Hi, Harald,
Thanks for the quick feedback (Gen-ART reviewers like this because we can
remember writing the review, and at least part of what we were thinking
about :-)
Looks like mostly goodness. If we're in synch, I dropped it from this
e-mail.
Spencer
1.2. Relation to other standards
This document also updates [RFC2822] and MIME, and the fact that an
experimental specification updates a standards-track spec means that
people who participate in the experiment have to consider those
standards updated.
Process: The ID Tracker is showing this draft in Last Call status, but I
can't find (in the archive or in my personal folders) any Last Call
announcement, which I was looking for, in order to check how Chris
explained
the downref at Last Call time - I'm expecting that it will be quite
entertaining. Has anyone else seen such an announcement on IETF Announce?
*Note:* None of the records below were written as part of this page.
(** * PhotoEE: the photoelectric-effect simulator of [src/app.js]

    A shallow embedding of the [PhotoelectricSimulator] class: the physics
    calculation ([calculatePhysics]), the measurement sampler and ledger
    ([takePrecisionMeasurement]), [resetExperiment], [clearGraph] and the CSV
    export ([exportAllData]).

    Number model.  A JavaScript number is idealised as a real number or one
    of the three special values [Infinity], [-Infinity] and [NaN]; rounding
    and overflow of IEEE doubles are not modelled and zero carries no sign
    (a zero divisor acts as [+0]).  The special values arise exactly where
    the source can produce them from finite operands: a division by zero and
    the square root of a negative number.  Where a bound or an equality
    would hold in exact arithmetic only, the statement either stays within
    what the doubles keep (order, sign, finiteness) or carries an explicit
    allowance; module [F64] evaluates the sampler on the doubles
    themselves.

    The DOM (text contents, canvases) only displays values and is left
    out of [Simulator]; the two user-visible outcomes of an export, the
    [alert] box and the downloaded file, are kept as emitted effects.  The
    log panel ([logMessage]), the colour helper and the particle animation
    ([updateSetupAnimation]) are modelled on their own, after the
    simulator. *)

From Stdlib Require Import Reals Lra List String ZArith Bool Lia.
From Stdlib Require Floats QArith.
Import ListNotations.

(** ** JavaScript numbers *)

Inductive number : Type :=
| Fin (r : R)   (* a finite value *)
| PInf          (* [Infinity] *)
| NInf          (* [-Infinity] *)
| NaN.

Arguments Fin r%_R.

(** The operators of the language. *)
Module JS.

Definition isFinite (x : number) : bool :=
  match x with Fin _ => true | _ => false end.

Definition Rgtb (a b : R) : bool := if Rlt_dec b a then true else false.
Definition Rgeb (a b : R) : bool := if Rle_dec b a then true else false.
Definition Reqb (a b : R) : bool := if Req_dec_T a b then true else false.

(** Unary minus. *)
Definition neg (x : number) : number :=
  match x with
  | Fin r => Fin (- r)
  | PInf => NInf
  | NInf => PInf
  | NaN => NaN
  end.

(** [x + y], exact on finite operands. *)
Definition add (x y : number) : number :=
  match x, y with
  | NaN, _ | _, NaN => NaN
  | Fin a, Fin b => Fin (a + b)
  | PInf, NInf | NInf, PInf => NaN
  | PInf, _ | _, PInf => PInf
  | NInf, _ | _, NInf => NInf
  end.

(** [x - y]. *)
Definition sub (x y : number) : number := add x (neg y).

(** An infinity scaled by the finite factor [a]: [NaN] for zero, the sign
    flipped for a negative factor. *)
Definition scale_inf (a : R) (i : number) : number :=
  if Reqb a 0 then NaN else if Rgtb a 0 then i else neg i.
Note: Intended status is Experimental.
The subject line of the Last Call was
Last Call: draft-ietf-eai-smtpext (SMTP extension for internationalized
email address) to Experimental RFC
and covered 2 drafts; this may be why you did not find it.
Exactly right (I was scanning by subject). While I'm amazed that the downref
isn't being called out in the Last Call announcement, I think RFC tracks and
standards levels are so arbitrary that they are useless, so I'm not
complaining - I was trying to figure out if there really had been a Last
Call announcement sent, that's all.
4. Changes on Message Header Fields
This protocol does NOT change the definition of header field names.
technical: I'm confused here. Is this text saying "does not change header
field names"? I would have thought this specification is exactly changing
the definition of header field names...
It does not change the definition of header field NAMES (which remain
ASCII), but changes the definition of header field BODIES (which used to
be ASCII, but are now UTF-8).
That is, only the bodies of header fields are allowed to have UTF-8
characters; the rules in [RFC2822] for header field names are not
changed.
And this sentence is saying that. How can we express this more clearly?
Ah. You filled in the missing piece for me here. Perhaps something like
"This protocol does NOT change the [RFC2822] rules for defining header field
names. The bodies of header fields are allowed to contain UTF-8 characters,
but the header field names themselves must contain ASCII characters."
Interoperability considerations: The media type provides
functionality similar to the message/rfc822 content type for email
messages with international email headers. When there is a need
to embed or return such content in another message, there is
generally an option to use this media type and leave the content
unchanged or downconvert the content to message/rfc822. Both of
these choices will interoperate with the installed base, but with
different properties. Systems unaware of international headers
will typically treat a message/global body part as an unknown
attachment, while they will understand the structure of a message/
rfc822. However, systems which understand message/global will
provide functionality superior to the result of a down-conversion
to message/rfc822. The most interoperable choice depends on the
deployed software.
technical: not sure what the last sentence actually means. "We don't know
what the most interoperable choice will be"? Text in the same paragraph
says
both choices are interoperable. If that text is correct, I don't
understand
what you're saying here.
Would it be better to say "the most useful choice"? It's likely to be the
difference between a compliant MUA offering to dump the message to a file
and displaying it as a message...
"The most useful choice" seems very reasonable. The current text seems to
contradict other text in the same paragraph.
5. Security Considerations
Because UTF-8 often requires several octets to encode a single
character, internationalized local parts may cause mail addresses to
become longer. As specified in [RFC2822], each line of characters
MUST be no more 998 octets, excluding the CRLF.
clarity: s/CRLF/CRLF, even when UTF-8 characters are being used/
Because internationalized local parts may cause email addresses to be
longer, processes which parse, store, or handle email addresses or
local parts must take extra care not to overflow buffers, truncate
addresses, exceed storage allotments, or, when comparing, fail to use
the entire length.
technical: this is great advice, but I don't understand how UTF-8 changes
the situation. If you aren't changing the 998-octet requirement, software
that breaks for UTF-8 would also break for ASCII headers with the same
octet
length.
If someone uses another representation internally (for instance UTF-16),
and has a 998-character buffer, that will sometimes fit into 998 octets of
UTF-8, and sometimes not. The same goes in the other direction.... I'm
sure others will think of other cases.
Thanks for the clear explanation here. This is headed in the right
direction - I wasn't impressed with guidance that says "take extra care",
but saying "must accommodate 998 characters (which may require more than 998
octets, depending on the character set in use), and must not overflow
buffers, ..." seems clear enough to me.
Hope this helped....
Extremely. Thanks for explaining, too.